After White presented the approximate price estimate, around $800,000, councilmembers discussed potentially not replacing the third-floor apartment, which would save about $100,000, Ravenswood Mayor Josh Miller said. That money could then go toward making the McIntosh ADA compliant. 

Hope for future generations 

White said that no matter what the City decides to do with the McIntosh, he will continue to advise as needed throughout the project. After the council voted to move forward with restoration efforts, White smiled. 

He shared why he thinks restoring the McIntosh is so important he wants children in Ravenswood to know that they will have a place to make memories just like he did when he was growing up. 

"What you guys do with that building will say a lot to the people who live in this community," White said. 

His Boy Scout troop met in the connecting NYA Hall growing up, and Katrena Ramsey's son also had boy scout meetings there until the fire. 

Tears welled up in Ramsey's eyes as she thought about how the fire has affected the children. She said the day of the fire when flames roared through the building, an 8-year-old approached her and said "this is a big part of my life." 

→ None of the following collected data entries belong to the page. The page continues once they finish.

(** An argument: [int] or [long], [long long], a pointer to [char] or
    [wchar_t] with what can be read there, another pointer, [double] and
    [long double]. *)
Inductive arg (F : Type) :=
  | AInt (w : Z)
  | ALong (w : Z)
  | AStr (s : option (list Z))
  | AWstr (s : option (list Z))
  | APtr (a : Z)
  | ADouble (x : F)
  | ALongDouble (x : F).
Arguments AInt {F}. Arguments ALong {F}. Arguments AStr {F}. Arguments AWstr {F}.
Arguments APtr {F}. Arguments ADouble {F}. Arguments ALongDouble {F}.

(** [olocal] without [stream] and [count]. *)
Record olocal := mk_v {
  v_minus : bool; v_plus : bool; v_blank : bool; v_hash : bool;
  v_pad : Z; v_width : Z; v_prec : Z; v_dig : Z
}.
Definition set_minus (x : bool) (v : olocal) := mk_v x (v_plus v) (v_blank v) (v_hash v) (v_pad v) (v_width v) (v_prec v) (v_dig v).
Definition set_plus (x : bool) (v : olocal) := mk_v (v_minus v) x (v_blank v) (v_hash v) (v_pad v) (v_width v) (v_prec v) (v_dig v).
Definition set_blank (x : bool) (v : olocal) := mk_v (v_minus v) (v_plus v) x (v_hash v) (v_pad v) (v_width v) (v_prec v) (v_dig v).
Definition set_hash (x : bool) (v : olocal) := mk_v (v_minus v) (v_plus v) (v_blank v) x (v_pad v) (v_width v) (v_prec v) (v_dig v).
Definition set_pad (x : Z) (v : olocal) := mk_v (v_minus v) (v_plus v) (v_blank v) (v_hash v) x (v_width v) (v_prec v) (v_dig v).
Definition set_width (x : Z) (v : olocal) := mk_v (v_minus v) (v_plus v) (v_blank v) (v_hash v) (v_pad v) x (v_prec v) (v_dig v).
Definition set_prec (x : Z) (v : olocal) := mk_v (v_minus v) (v_plus v) (v_blank v) (v_hash v) (v_pad v) (v_width v) x (v_dig v).
Definition set_dig (x : Z) (v : olocal) := mk_v (v_minus v) (v_plus v) (v_blank v) (v_hash v) (v_pad v) (v_width v) (v_prec v) x.

(** The stream, the characters printed, the arguments left, and what the
    [n] conversions have stored (address, size, value). *)
Record ost (S F : Type) := mk_ost {
  o_stream : S; o_count : Z; o_args : list (arg F); o_stores : list (Z * Z * Z)
}.
Arguments mk_ost {S F}. Arguments o_stream {S F}. Arguments o_count {S F}.
Arguments o_args {S F}. Arguments o_stores {S F}.

Definition DECIMAL_DIG : Z := 21.
Definition DEFAULT_PREC : Z := 6.
Definition DBL_DIG : Z := 15.
Definition LDBL_DIG : Z := 18.
Definition DTOA_PRINTF_E : Z := 0.
Definition DTOA_PRINTF_F : Z := 1.
Definition DTOA_PRINTF_G : Z := 2.
Definition SIZE_HH : Z := Z.lor (Z.shiftl 104 8) 104.
Definition SIZE_LL : Z := Z.lor (Z.shiftl 108 8) 108.
Definition IS_SIZE_64BIT (size : Z) : bool :=
  (size =? 76) || (size =? SIZE_LL) || (size =? 113) || (size =? 106).
Definition IS_SIZE_16BIT (size : Z) : bool := size =? 104.
Definition IS_SIZE_8BIT (size : Z) : bool := size =? SIZE_HH.

Definition s8 (z : Z) : Z := (z + 128) mod 256 - 128.
Definition PERCENT : Z := 37.
Definition ZERO_CH : Z := 48.

(** [strlen] of an array. *)
Fixpoint strlen (s : list Z) : option Z :=
  match s with
  | [] => None
  | c :: s => if c =? 0 then Some 0 else n ← strlen s; Some (n + 1)
  end.

Section Printf.
Context {S F : Type} `{Sink S} `{LDouble F} (env : penv) (past : list Z).

Definition PM : Type -> Type := M (ost S F).

Definition lift {A} (m : M S A) : PM A := fun o =>
  match m (o_stream o) with
  | Done a s => Done a (mk_ost s (o_count o) (o_args o) (o_stores o))
  | Err e s => Err e (mk_ost s (o_count o) (o_args o) (o_stores o))
  | Fault f => Fault f
  end.

(** The result of an [int] operation. *)
Definition int (z : Z) : PM Z := if (- 2 ^ 31 <=? z) && (z <? 2 ^ 31) then mret z else mfail Ub.

Definition add_count (n : Z) : PM unit :=
  o ← mget; c ← int (o_count o + n);
  mput (mk_ost (o_stream o) c (o_args o) (o_stores o)).

(** [return -1] *)
Definition fail {A} : PM A := merr (-1).

(** [PUTC] *)
Definition PUTC (c : Z) : PM unit :=
  r ← lift (sk_putc c); if r =? EOF then fail else add_count 1.

(** The loop of [out_str] and of [out_pad]. *)
Fixpoint put_chars (n : nat) (s : list Z) : PM unit :=
  match n with
  | O => mret ()
  | Datatypes.S n => c ← deref (head s); _ ← PUTC c; put_chars n (tail s)
  end.

Definition out_str (s : list Z) (n : Z) : PM unit :=
  if n >=? 16 then
    d ← deref (if n <=? alen s then Some (take (Z.to_nat n) s) else None);
    r ← lift (sk_fwrite d); if negb (r =? n) then fail else add_count n
  else put_chars (Z.to_nat n) s.
Lemma prints_pad c n : byte c -> prints (out_pad c n) (rep n c).
Proof.
  intros Hc. unfold out_pad. rewrite Z.gtb_ltb, Z.geb_leb.
  destruct (Z.ltb_spec 256 n); [apply prints_chunks; [done|lia]|].
  destruct (Z.leb_spec 16 n).
  - eapply prints_eq; [apply prints_out_str; [|by apply rep_bytes]|].
    + pose proof (rep_len n c ltac:(lia)) as Hl. unfold rep in Hl. lia.
    + unfold rep. rewrite take_replicate. f_equal. lia.
  - eapply prints_eq; [apply prints_chars; [by rewrite length_replicate|by apply rep_bytes]|].
    unfold rep. rewrite take_replicate. f_equal. lia.
Qed.

(** ** Fields *)

(** Blanks in front of a text or behind it. *)
Lemma prints_field (minus : bool) width len m t :
  prints m t ->
  prints (_ ← mwhen ((len <? width) && negb minus) (out_pad SPACE (width - len));
          _ ← m;
          mwhen ((len <? width) && minus) (out_pad SPACE (width - len)))
    (if minus then t ++ rep (width - len) 32 else rep (width - len) 32 ++ t).
Proof.
  intros Hm. set (b1 := (len <? width) && negb minus). set (b2 := (len <? width) && minus).
  eapply prints_eq; [apply prints_seq; [apply (prints_when b1); intros _; apply prints_pad; by compute|];
    apply prints_seq; [exact Hm|]; apply (prints_when b2); intros _; apply prints_pad; by compute|].
  subst b1 b2. change SPACE with 32. destruct (Z.ltb_spec len width) as [Hl|Hl]; destruct minus; cbn [andb negb];
    rewrite ?app_nil_r, ?app_nil_l; try done; rewrite rep_neg by lia; by rewrite ?app_nil_r.
Qed.
End Prints.

(** ** Numbers *)

(** The array [s] holds the string [t]. *)
Definition holds (s t : list Z) : Prop :=
  exists k, s = t ++ 0 :: k /\ Forall (fun c => byte c /\ c <> 0) t /\ Forall byte k.
Definition oholds (s : option (list Z)) (t : list Z) : Prop :=
  match s with None => t = [] | Some s => holds s t end.

Lemma strlen_app t k : Forall (fun c => c <> 0) t -> strlen (t ++ 0 :: k) = Some (alen t).
Proof.
  induction 1 as [|c t Hc Ht IH]; [done|]. cbn [app strlen]. rewrite (proj2 (Z.eqb_neq c 0)) by done.
  rewrite IH. cbn [mbind option_bind]. by rewrite alen_cons.
Qed.

Lemma holds_strlen s t : holds s t -> strlen s = Some (alen t).
Proof. intros (k & -> & Ht & _). apply strlen_app. eapply Forall_impl; [done|]. by intros c []. Qed.

Lemma holds_lit t k : Forall (fun c => byte c /\ c <> 0) t -> Forall byte k -> holds (t ++ 0 :: k) t.
Proof. intros Ht Hk. by exists k. Qed.

Lemma holds_nil k : Forall byte k -> holds (0 :: k) [].
Proof. intros Hk. by apply (holds_lit []). Qed.

Section Number.
Context {S F : Type} {HK : Sink S} {HP : SinkSpec S} {HF : LDouble F}.
Local Notation prints := (prints (S := S) (F := F)).

(** A text that is too long for the counter is none of ours. *)
Lemma prints_short m t : (alen t <= INT_MAX -> prints m t) -> prints m t.
Proof. intros Hm o Q Hr. apply Hm; [destruct Hr; lia|done]. Qed.

Lemma prints_holds s t : holds s t -> prints (out_str s (alen t)) t.
Proof.
  intros (k & -> & Ht & Hk). apply prints_cstr.
  - eapply Forall_impl; [done|]. by intros c [].
  - constructor; [by compute|done].
Qed.

Lemma prints_oholds s t : oholds s t -> prints (out_str (text s) (alen t)) t.
Proof.
  destruct s as [s|]; cbn [oholds text default]; [apply prints_holds|]. intros ->. apply prints_nil.
Qed.

Lemma prints_strlen s t (k : Z -> PM unit) u :
  oholds s t -> prints (k (alen t)) u -> prints (n ← safe_strlen s; k n) u.
Proof.
  destruct s as [s|]; cbn [oholds safe_strlen].
  - intros Hs. by apply prints_deref, holds_strlen.
  - intros ->. apply prints_ret.
Qed.

Lemma prints_int (z : Z) (k : Z -> PM unit) u :
  - 2 ^ 31 <= z < 2 ^ 31 -> prints (k z) u -> prints (n ← int z; k n) u.
Proof. intros Hz. rewrite int_ok by done. apply prints_ret. Qed.

Definition sign_char (v : olocal) (is_signed is_neg : bool) : list Z :=
  if negb is_signed then [] else if is_neg then [45] else if v_plus v then [43] else if v_blank v then [32] else [].

Lemma sign_char_spec v (is_signed is_neg : bool) :
  let sign := if negb is_signed then EOF else if is_neg then MINUS else if v_plus v then PLUS
              else if v_blank v then SPACE else EOF in
  sign_char v is_signed is_neg = (if negb (sign =? EOF) then [sign] else []) /\ (sign = EOF \/ byte sign).
Proof. unfold sign_char. destruct is_signed, is_neg, (v_plus v), (v_blank v); split; auto; right; by compute. Qed.

(** Where the zeros and blanks go. *)
Lemma lay_len width minus zero sign pfx body :
  alen (lay width minus zero sign pfx body) = Z.max width (alen (sign ++ pfx ++ body)).
Proof.
  unfold lay. set (n := alen (sign ++ pfx ++ body)).
  assert (alen (rep (width - n) 48) = Z.max 0 (width - n) /\ alen (rep (width - n) 32) = Z.max 0 (width - n)) as [H1 H2].
  { unfold rep. split; unfold alen; rewrite length_replicate; lia. }
  assert (n = alen sign + alen pfx + alen body) as Hn by (unfold n; rewrite !alen_app; lia).
  destruct zero, minus; rewrite !alen_app; fold n; rewrite ?H1, ?H2; lia.
Qed.

(** The end of [cvt_number]: the pieces of the number in its field. *)
Lemma prints_pieces v pfx dot str xps sign l0 r0 n tp td ts tx :
  oholds pfx tp -> oholds dot td -> holds str ts -> oholds xps tx -> 0 <= l0 -> 0 <= r0 ->
  sign = EOF \/ byte sign ->
  n = alen ((if negb (sign =? EOF) then [sign] else []) ++ tp ++ td ++ rep l0 48 ++ ts ++ rep r0 48 ++ tx) ->
  prints
    (let '(lpad1, min_len) :=
       if (v_pad v =? ZERO_CH) && (n <? v_width v) then (v_width v - n, v_width v) else (0, n) in
     let '(lpad1, lpad0) := if alen td =? 0 then (lpad1 + l0, 0) else (lpad1, l0) in
     _ ← mwhen ((min_len <? v_width v) && negb (v_minus v)) (out_pad SPACE (v_width v - min_len));
     _ ← mwhen (negb (sign =? EOF)) (PUTC sign);
     _ ← out_str (text pfx) (alen tp);
     _ ← out_pad ZERO_CH lpad1;
     _ ← out_str (text dot) (alen td);
     _ ← out_pad ZERO_CH lpad0;
     _ ← out_str str (alen ts);
     _ ← out_pad ZERO_CH r0;
     _ ← out_str (text xps) (alen tx);
     mwhen ((min_len <? v_width v) && v_minus v) (out_pad SPACE (v_width v - min_len)))
    (lay (v_width v) (v_minus v) (v_pad v =? ZERO_CH) (if negb (sign =? EOF) then [sign] else []) tp
       (td ++ rep l0 48 ++ ts ++ rep r0 48 ++ tx)).
Proof.
  intros Hp Hd Hs Hx Hl Hr Hsign Hn. unfold lay. rewrite <-Hn.
  set (sg := if negb (sign =? EOF) then [sign] else []) in *.
  set (zero := v_pad v =? ZERO_CH). set (w := v_width v) in *.
  assert (forall min_len a b t, 
    (if (min_len <? w) && negb (v_minus v) then rep (w - min_len) 32 else [])
      ++ sg ++ tp ++ rep a 48 ++ td ++ rep b 48 ++ ts ++ rep r0 48 ++ tx
      ++ (if (min_len <? w) && v_minus v then rep (w - min_len) 32 else []) = t ->
    prints
      (_ ← mwhen ((min_len <? w) && negb (v_minus v)) (out_pad SPACE (w - min_len));
       _ ← mwhen (negb (sign =? EOF)) (PUTC sign);
       _ ← out_str (text pfx) (alen tp); _ ← out_pad ZERO_CH a;
       _ ← out_str (text dot) (alen td); _ ← out_pad ZERO_CH b;
       _ ← out_str str (alen ts); _ ← out_pad ZERO_CH r0;
       _ ← out_str (text xps) (alen tx);
       mwhen ((min_len <? w) && v_minus v) (out_pad SPACE (w - min_len))) t) as Hpieces.
  { assert (byte SPACE /\ byte ZERO_CH) as [Hsp Hze] by (by compute).
    intros min_len a b t <-.
    apply prints_seq; [apply prints_when; intros _; by apply prints_pad|].
    apply prints_seq; [apply prints_when; intros Hb; apply prints_PUTC; by destruct Hsign as [->|]|].
    apply prints_seq; [by apply prints_oholds|]. apply prints_seq; [by apply prints_pad|].
    apply prints_seq; [by apply prints_oholds|]. apply prints_seq; [by apply prints_pad|].
    apply prints_seq; [by apply prints_holds|]. apply prints_seq; [by apply prints_pad|].
    apply prints_seq; [by apply prints_oholds|]. apply prints_when; intros _; by apply prints_pad. }
  assert (alen td = 0 -> td = []) as Htd by (destruct td; [done|unfold alen; cbn; lia]).
  destruct (Z.ltb_spec n w) as [Hw|Hw]; destruct zero eqn:Hz; cbn [andb];
    (destruct (Z.eqb_spec (alen td) 0) as [Hd0|Hd0]; [rewrite (Htd Hd0) in *|]); apply Hpieces;
    rewrite ?Z.ltb_irrefl; zbool; cbn [andb app]; rewrite ?app_nil_r; try done;
    change (rep 0 48) with (@nil Z); rewrite ?Z.add_0_l; cbn [app];
    rewrite <-?rep_app by lia; rewrite ?(rep_neg (w - n)) by lia; destruct (v_minus v); cbn [negb app];
    rewrite <-?app_assoc, ?app_nil_r; done.
Qed.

She said dozens of children have asked to volunteer with cleanup efforts, but she couldn't allow them because of safety precautions. 

"They were ready to be there," Ramsey said. "It was hard keeping them away." 

More:Volunteers filled with hope while clearing out McIntosh building's first floor

More:Update: 'Old and faulty wiring' causes fire in Ravenswood, reports show

It takes just over six hours for White to drive to and from Ravenswood. He's devoted dozens of hours to the project already and Miller thanked him several times Tuesday for all of his work. 

White had the same response for every thank you  he said it's been an honor and a pleasure to help the City. He said he's happy that council decided to move forward with the restoration project because it shows that they about the younger generations. 

"It's saying, we're going to protect your environment," White said. "We're going to keep ... the integrity of this so you can enjoy what we had the opportunity to enjoy."

— Katelyn Waltemyer (she/her) is the General Assignment and Enterprise Reporter for Jackson Newspapers in Jackson County, West Virginia. Have a news tip on local government or education? Or a good feature? You can reach Katelyn at kwaltemyer@jacksonnewspapers.com. Follow her on Twitter @Kate_Waltemyer.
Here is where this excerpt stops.